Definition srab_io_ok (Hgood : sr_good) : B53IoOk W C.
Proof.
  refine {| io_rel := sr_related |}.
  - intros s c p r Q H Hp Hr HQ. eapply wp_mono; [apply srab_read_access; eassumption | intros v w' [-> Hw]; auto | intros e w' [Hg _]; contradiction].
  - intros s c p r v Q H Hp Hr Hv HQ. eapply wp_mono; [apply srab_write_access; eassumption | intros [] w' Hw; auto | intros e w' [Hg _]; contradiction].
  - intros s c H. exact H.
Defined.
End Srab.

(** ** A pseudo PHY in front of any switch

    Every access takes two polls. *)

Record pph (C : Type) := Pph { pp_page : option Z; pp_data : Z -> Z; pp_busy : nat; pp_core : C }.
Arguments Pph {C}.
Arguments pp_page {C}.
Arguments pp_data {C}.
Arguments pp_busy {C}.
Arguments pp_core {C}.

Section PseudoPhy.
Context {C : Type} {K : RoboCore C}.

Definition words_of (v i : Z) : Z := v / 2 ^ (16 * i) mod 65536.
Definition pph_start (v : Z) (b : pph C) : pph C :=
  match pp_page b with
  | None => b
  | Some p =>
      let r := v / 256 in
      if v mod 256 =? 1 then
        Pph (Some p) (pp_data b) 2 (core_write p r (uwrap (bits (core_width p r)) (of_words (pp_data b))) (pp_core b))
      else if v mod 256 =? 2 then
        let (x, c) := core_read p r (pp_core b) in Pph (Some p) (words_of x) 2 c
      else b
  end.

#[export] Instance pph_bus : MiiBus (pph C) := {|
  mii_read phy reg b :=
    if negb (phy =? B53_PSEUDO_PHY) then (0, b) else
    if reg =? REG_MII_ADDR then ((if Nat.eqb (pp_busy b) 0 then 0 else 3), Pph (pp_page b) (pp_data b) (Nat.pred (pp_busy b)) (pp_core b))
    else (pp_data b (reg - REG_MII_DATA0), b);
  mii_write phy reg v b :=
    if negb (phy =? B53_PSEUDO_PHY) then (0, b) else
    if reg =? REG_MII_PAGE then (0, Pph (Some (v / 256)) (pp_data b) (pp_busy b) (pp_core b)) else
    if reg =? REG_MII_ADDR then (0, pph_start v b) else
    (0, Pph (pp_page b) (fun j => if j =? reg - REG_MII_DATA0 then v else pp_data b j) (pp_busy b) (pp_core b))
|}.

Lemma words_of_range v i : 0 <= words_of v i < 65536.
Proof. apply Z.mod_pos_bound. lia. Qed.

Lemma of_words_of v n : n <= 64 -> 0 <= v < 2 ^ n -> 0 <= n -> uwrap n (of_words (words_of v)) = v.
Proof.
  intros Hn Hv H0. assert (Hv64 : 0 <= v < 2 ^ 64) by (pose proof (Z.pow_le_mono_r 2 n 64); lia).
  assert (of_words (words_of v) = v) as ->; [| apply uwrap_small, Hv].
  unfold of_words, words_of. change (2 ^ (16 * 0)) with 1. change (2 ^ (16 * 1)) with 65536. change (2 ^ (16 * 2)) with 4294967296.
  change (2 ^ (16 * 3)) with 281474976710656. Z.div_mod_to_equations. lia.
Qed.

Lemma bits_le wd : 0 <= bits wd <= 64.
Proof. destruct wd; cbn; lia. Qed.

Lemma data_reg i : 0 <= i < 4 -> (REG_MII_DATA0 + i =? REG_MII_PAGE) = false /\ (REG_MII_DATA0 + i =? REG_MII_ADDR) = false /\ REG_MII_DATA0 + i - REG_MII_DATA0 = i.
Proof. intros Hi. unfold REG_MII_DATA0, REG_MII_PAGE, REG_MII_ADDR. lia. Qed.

---

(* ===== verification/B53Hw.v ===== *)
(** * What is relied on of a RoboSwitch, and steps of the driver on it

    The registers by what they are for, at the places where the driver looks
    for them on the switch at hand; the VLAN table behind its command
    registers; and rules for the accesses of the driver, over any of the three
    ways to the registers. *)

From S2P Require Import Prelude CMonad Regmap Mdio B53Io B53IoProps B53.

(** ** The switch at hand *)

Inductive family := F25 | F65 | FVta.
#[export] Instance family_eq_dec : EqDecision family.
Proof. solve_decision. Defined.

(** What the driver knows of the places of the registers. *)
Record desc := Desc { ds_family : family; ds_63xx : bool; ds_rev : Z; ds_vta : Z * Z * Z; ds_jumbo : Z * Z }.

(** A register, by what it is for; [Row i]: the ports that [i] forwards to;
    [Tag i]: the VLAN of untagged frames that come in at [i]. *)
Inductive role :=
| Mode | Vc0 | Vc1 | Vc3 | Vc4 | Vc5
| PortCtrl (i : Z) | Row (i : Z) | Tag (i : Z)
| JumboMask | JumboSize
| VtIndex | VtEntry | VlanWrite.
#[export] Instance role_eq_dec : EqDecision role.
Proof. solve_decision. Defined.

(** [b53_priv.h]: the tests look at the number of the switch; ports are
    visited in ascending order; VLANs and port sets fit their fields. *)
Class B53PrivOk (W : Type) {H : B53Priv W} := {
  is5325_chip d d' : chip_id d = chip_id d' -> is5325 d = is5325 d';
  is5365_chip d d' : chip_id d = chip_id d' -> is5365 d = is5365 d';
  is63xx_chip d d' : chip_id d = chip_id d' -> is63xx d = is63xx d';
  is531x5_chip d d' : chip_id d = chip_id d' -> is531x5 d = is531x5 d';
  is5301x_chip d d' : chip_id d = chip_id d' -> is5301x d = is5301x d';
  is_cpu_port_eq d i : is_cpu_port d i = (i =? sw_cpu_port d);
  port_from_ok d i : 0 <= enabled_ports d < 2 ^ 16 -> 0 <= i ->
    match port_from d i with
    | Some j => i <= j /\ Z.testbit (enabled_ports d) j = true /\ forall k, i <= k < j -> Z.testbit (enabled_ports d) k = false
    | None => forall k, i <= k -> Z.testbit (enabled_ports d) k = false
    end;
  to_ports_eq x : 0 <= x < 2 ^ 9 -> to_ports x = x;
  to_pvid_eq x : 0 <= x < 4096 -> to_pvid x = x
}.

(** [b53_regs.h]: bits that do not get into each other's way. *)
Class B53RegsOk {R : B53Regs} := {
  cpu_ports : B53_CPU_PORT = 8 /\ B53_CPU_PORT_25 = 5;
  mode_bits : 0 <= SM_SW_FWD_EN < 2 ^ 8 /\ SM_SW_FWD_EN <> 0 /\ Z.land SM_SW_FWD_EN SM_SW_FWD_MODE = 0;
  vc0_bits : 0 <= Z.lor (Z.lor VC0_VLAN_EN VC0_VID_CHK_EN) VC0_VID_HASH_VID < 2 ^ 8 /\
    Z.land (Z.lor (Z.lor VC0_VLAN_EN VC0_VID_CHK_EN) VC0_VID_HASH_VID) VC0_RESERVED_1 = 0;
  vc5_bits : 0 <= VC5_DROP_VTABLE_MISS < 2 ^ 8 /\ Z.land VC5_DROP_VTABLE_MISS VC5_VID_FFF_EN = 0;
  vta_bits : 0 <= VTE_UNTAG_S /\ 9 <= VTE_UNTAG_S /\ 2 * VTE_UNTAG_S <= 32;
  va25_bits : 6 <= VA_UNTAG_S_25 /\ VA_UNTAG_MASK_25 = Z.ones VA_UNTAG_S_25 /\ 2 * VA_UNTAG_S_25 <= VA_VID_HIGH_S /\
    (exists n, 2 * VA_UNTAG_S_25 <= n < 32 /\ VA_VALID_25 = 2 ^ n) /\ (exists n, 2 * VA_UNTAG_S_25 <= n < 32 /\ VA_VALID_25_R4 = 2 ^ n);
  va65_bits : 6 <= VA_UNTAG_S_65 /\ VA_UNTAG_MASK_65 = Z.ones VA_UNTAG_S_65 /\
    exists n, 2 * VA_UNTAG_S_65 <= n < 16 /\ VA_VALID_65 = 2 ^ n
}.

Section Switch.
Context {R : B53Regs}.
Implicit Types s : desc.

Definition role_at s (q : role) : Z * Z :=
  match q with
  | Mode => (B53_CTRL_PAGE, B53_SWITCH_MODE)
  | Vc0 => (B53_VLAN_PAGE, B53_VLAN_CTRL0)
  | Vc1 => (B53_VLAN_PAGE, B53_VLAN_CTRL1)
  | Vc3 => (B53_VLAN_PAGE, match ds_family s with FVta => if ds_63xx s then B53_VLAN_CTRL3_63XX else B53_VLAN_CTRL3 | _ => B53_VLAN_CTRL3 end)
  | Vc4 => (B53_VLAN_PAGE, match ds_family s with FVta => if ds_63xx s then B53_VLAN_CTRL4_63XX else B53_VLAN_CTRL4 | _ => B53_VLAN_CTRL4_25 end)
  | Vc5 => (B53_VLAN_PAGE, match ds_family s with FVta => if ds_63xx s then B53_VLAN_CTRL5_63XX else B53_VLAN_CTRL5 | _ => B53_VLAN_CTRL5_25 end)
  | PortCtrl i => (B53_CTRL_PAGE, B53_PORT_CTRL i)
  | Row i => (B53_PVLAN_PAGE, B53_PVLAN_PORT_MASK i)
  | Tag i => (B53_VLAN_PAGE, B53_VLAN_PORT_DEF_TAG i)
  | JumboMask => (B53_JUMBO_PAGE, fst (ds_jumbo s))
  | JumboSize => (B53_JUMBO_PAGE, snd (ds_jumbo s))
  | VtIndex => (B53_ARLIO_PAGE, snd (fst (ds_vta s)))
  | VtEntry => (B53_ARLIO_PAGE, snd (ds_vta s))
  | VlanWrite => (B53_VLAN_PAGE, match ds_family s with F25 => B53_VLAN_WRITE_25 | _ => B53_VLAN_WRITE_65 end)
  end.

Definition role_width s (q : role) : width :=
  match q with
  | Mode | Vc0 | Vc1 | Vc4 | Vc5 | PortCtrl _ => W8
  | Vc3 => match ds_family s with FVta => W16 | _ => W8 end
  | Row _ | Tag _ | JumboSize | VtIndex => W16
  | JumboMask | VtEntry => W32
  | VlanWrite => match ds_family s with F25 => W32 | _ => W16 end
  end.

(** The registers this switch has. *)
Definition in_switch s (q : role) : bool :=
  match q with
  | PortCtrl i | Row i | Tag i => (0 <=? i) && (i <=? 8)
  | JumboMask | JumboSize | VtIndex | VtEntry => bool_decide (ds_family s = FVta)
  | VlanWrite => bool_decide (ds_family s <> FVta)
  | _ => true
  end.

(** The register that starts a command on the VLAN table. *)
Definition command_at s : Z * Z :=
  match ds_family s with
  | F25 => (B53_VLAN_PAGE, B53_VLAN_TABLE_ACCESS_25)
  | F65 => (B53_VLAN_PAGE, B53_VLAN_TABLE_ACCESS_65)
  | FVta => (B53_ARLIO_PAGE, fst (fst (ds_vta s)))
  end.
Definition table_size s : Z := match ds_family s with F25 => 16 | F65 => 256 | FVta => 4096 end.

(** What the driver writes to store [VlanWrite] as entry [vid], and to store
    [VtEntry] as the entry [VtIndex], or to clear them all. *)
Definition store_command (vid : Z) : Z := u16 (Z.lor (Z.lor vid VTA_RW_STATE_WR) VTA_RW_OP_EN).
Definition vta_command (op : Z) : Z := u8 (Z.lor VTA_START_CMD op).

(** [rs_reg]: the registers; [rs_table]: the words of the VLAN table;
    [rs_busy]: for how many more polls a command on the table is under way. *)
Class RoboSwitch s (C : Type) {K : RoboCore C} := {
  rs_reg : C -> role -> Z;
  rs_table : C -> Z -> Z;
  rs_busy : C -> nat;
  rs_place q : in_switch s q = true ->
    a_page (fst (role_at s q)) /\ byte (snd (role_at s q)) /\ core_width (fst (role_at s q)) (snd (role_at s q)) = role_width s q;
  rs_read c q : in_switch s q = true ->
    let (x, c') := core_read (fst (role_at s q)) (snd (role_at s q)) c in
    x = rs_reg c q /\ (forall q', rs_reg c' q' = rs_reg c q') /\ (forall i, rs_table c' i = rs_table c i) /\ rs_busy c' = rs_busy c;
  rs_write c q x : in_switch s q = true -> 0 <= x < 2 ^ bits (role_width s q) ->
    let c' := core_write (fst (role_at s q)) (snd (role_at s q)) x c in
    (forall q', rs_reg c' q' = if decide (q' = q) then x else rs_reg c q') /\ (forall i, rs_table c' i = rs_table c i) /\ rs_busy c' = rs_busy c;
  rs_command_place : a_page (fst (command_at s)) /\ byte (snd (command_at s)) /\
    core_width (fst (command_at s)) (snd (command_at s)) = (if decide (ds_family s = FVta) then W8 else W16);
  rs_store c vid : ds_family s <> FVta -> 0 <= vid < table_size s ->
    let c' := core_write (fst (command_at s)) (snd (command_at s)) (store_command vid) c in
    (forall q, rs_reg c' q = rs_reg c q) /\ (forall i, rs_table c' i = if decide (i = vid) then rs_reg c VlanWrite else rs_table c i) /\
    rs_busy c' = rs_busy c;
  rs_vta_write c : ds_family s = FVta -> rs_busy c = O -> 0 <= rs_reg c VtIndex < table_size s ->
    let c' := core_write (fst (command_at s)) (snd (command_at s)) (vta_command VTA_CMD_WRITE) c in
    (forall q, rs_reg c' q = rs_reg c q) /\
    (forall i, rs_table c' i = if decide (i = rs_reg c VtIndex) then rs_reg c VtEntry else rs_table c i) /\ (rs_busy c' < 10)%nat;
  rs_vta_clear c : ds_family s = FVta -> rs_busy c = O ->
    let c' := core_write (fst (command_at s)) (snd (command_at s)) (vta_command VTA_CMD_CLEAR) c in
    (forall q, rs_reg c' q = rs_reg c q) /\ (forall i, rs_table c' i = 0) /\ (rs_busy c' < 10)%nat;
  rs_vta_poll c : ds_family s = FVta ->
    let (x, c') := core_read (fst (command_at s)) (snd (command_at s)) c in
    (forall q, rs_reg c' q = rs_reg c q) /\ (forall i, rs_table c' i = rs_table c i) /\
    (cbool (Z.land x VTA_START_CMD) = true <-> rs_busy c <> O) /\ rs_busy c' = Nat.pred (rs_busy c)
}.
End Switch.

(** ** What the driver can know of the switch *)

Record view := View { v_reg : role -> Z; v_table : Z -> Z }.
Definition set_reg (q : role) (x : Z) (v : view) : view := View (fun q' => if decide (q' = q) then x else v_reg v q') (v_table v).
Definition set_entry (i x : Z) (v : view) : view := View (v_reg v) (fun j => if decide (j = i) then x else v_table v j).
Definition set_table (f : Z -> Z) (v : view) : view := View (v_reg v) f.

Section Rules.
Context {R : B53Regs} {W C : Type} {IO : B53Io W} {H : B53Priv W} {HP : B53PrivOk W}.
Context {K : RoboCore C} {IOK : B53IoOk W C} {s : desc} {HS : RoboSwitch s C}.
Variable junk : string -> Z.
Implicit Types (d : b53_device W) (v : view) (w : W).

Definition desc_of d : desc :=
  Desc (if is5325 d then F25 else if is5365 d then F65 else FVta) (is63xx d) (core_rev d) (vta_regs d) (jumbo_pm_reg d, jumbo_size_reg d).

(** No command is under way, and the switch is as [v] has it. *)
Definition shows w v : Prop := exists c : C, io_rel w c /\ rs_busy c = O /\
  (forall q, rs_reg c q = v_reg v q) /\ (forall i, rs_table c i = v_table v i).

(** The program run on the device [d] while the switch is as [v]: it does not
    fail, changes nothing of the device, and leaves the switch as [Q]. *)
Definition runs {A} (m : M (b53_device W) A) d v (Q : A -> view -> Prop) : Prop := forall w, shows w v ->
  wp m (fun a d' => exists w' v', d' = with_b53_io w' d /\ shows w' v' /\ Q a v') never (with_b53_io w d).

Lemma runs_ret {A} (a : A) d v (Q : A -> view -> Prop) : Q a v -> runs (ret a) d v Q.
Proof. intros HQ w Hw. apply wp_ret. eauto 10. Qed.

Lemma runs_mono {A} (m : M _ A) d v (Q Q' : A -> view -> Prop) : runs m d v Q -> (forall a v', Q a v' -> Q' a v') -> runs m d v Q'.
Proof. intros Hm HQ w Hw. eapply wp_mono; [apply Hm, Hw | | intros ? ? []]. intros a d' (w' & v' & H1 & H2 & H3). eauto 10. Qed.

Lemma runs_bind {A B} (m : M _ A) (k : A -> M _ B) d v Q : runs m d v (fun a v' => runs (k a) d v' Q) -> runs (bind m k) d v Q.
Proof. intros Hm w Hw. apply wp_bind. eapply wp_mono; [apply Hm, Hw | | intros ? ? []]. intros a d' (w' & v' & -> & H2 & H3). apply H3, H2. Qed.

---

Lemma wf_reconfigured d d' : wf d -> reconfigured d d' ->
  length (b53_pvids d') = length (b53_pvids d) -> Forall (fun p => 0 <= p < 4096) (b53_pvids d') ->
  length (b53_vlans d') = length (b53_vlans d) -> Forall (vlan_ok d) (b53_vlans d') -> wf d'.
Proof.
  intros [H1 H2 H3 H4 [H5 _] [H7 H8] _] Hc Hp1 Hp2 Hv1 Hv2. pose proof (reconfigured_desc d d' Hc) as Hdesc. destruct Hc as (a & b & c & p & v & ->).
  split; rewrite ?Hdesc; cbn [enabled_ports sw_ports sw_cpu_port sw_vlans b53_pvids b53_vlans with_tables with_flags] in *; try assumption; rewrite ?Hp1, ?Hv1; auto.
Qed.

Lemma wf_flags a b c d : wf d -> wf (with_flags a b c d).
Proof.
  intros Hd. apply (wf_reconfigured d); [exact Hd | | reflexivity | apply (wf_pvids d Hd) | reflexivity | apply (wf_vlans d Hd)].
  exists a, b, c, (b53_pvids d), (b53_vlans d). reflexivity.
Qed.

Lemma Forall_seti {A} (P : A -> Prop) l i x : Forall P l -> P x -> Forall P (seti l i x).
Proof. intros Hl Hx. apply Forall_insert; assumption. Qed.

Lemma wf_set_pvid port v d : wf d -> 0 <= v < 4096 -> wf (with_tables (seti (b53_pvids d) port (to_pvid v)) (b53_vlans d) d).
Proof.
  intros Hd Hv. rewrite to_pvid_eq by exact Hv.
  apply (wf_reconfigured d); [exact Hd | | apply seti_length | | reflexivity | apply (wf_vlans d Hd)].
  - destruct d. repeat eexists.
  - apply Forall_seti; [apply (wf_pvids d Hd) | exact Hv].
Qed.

**Exercise directions:**
From the records above, print exactly the lines that run from the line with "(** ** What the" to the line with "Desc (if is5325", inclusive.

**Task answer:**
(** ** What the driver can know of the switch *)

Record view := View { v_reg : role -> Z; v_table : Z -> Z }.
Definition set_reg (q : role) (x : Z) (v : view) : view := View (fun q' => if decide (q' = q) then x else v_reg v q') (v_table v).
Definition set_entry (i x : Z) (v : view) : view := View (v_reg v) (fun j => if decide (j = i) then x else v_table v j).
Definition set_table (f : Z -> Z) (v : view) : view := View (v_reg v) f.

Section Rules.
Context {R : B53Regs} {W C : Type} {IO : B53Io W} {H : B53Priv W} {HP : B53PrivOk W}.
Context {K : RoboCore C} {IOK : B53IoOk W C} {s : desc} {HS : RoboSwitch s C}.
Variable junk : string -> Z.
Implicit Types (d : b53_device W) (v : view) (w : W).

Definition desc_of d : desc :=
  Desc (if is5325 d then F25 else if is5365 d then F65 else FVta) (is63xx d) (core_rev d) (vta_regs d) (jumbo_pm_reg d, jumbo_size_reg d).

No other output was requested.